Впервые слышу эти слова.
– Учебный лагерь, куда нас с тобой прикрепили, – радостно поясняет Бритта, постукивая по древнему хемайранскому символу на своей печати. – Вот что он означает! Первейший среди лагерей!
Я в смятении морщу лоб. Зачем отправлять нас в первейший среди лагерей, когда мы еще не прошли никакой подготовки?
Не понимаю. Прямо сейчас я вообще ничего не могу понять. Вновь наплывает сон, в голову закрадывается смутное воспоминание. И улетучивается, когда Белорукая протягивает нам по палочке чего-то похожего на древесный уголь. Сразу их узнаю: тозали. Мама каждый день подводила им глаза, чтобы защитить их от солнца.
– Натрите веки. Вам это понадобится. Через час мы выдвигаемся.
– Да, Белорукая, – отзываемся мы ей вслед.
Как только она скрывается из виду, мы с Бриттой наносим тозали с помощью маленького кувшина воды в качестве зеркала. Мои руки дрожат. Мышцы так ослабели, что скрипят от напряжения и боли при каждом малейшем движении, пока я натираю веки. Когда я начинаю собирать то, что осталось от моих пожитков, становится еще хуже. Когда я в последний раз ела?

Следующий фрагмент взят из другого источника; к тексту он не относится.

Lemma least_of_take n best p :
  l !! n = Some p -> least_of n best -> avail n p ->
  match best with Some (_, b) => le_load p b | None => True end -> least_of (S n) (Some (n, p)).
Proof.
  intros Hp H Ha Hb. cbn. split_and!; [lia|done|done|]. intros k q Hk Hq Haq.
  destruct (decide (k = n)) as [->|]; [rewrite Hp in Hq; injection Hq as <-; unfold le_load; lia|].
  destruct best as [[i b]|]; cbn in *.
  - destruct H as (_ & Hib & Hav & H). specialize (H k q ltac:(lia) Hq Haq).
    assert (Hin : b ∈ l /\ p ∈ l /\ q ∈ l) by (split_and!; by eapply list_elem_of_lookup_2). destruct Hin as (Ib & Ip & Iq).
    destruct (Hl p q Ip Iq) as (? & ? & _), (Hl b q Ib Iq) as (? & ? & _), (Hl q q Iq Iq) as (? & ? & _).
    by apply (le_load_trans p b q).
  - exfalso. apply (H k q ltac:(lia) Hq Haq).
Qed.

Lemma least_loop_spec n best many :
  least_of n best -> least_of (length l) (fst (least_loop now check_down t n best many (drop n l))).
Proof.
  intros H. remember (drop n l) as r eqn:Er. revert n best many Er H.
  induction r as [|p r IH]; intros n best many Er H.
  { cbn. assert (Hn : (length l <= n)%nat) by (apply (f_equal length) in Er; rewrite length_drop in Er; cbn in Er; lia).
    destruct best as [[i b]|]; cbn in *.
    - destruct H as (_ & Hi & Ha & H). split_and!; [by eapply lookup_lt_Some|done|done|]. intros k q Hk. apply H. lia.
    - intros k q Hk. apply H. lia. }
  assert (Hp : l !! n = Some p) by (rewrite <- (Nat.add_0_r n), <- lookup_drop, <- Er; done).
  assert (Er' : r = drop (S n) l) by (rewrite <- Nat.add_1_r, <- drop_drop, <- Er; done).
  cbn [least_loop]. destruct (skipped now check_down t n p) eqn:Es.
  { apply IH; [done|]. apply (least_of_next n best p Hp H). intros Ha%skipped_available. congruence. }
  apply skipped_available in Es. destruct best as [[i b]|]; [|by apply IH; [|apply (least_of_take n None)]].
  assert (Hin : b ∈ l /\ p ∈ l) by (destruct H as (_ & ? & _); split; by eapply list_elem_of_lookup_2). destruct Hin as [Ib Ip].
  rewrite !(load_of_small l) by done.
  destruct (Z.ltb_spec (conns p * weight b) (conns b * weight p)).
  { apply IH; [done|]. apply (least_of_take n (Some (i, b))); [done..|]. unfold le_load. lia. }
  assert (Hnext : least_of (S n) (Some (i, b))) by (apply (least_of_next n _ p Hp H); intros; unfold le_load; lia).
  destruct (Z.eqb_spec (conns p * weight b) (conns b * weight p)); by apply IH.
Qed.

И как же я могла проспать так долго? И почему? Все конечности жесткие, непослушные – новые – такие, какими они были всякий раз, когда я пробуждалась от золоченого сна. Хуже того, где-то глубоко внутри меня поселилось странное чувство, будто что-то меняется… зреет… не могу избавиться от ощущения, что каким-то пока непонятным мне образом я становлюсь другой.
Бритта все это время с озадаченным выражением глаз наблюдает за мной.
– Что такое? – спрашиваю я сквозь лихорадочную круговерть мыслей.
– Ты ничего не ела, но почему ты живая? – шепчет Бритта.
Бросаю на нее испуганный взгляд, и она поясняет:
– Ни крошки еды, ни капельки воды. Мне приходилось съедать все за тебя, чтобы остальные люди не заметили, что ты спишь все путешествие. Я им сказала, мол, ты болеешь, вот и не шевелишься, не говоришь. Но они начали бы спрашивать, почему ты не ешь. Вот я и кушала за тебя. Ну. Я знаю, ты странная, но это… – Бритта понижает голос до шепота: – Это противоестественно, Дека.
Противоестественно… И снова это слово.
Знаю, Бритта не хотела меня задеть, но оно ранит. Хуже того, это слово – чистая правда. Я не чувствую голода, совсем. Он исчез, забился куда-то, где я не могу его отыскать. Печально пожимаю плечами, стараясь отогнать ужасные чувства, что поднимаются волной изнутри, страхи перед новым, тревожным признаком нечистоты.
– Не знаю. Такого со мной никогда не случалось. Наверное, все как говорит Белорукая, я пыталась «заспать» то, что было в подвале…
– А сейчас ты голодная? – быстро спрашивает Бритта.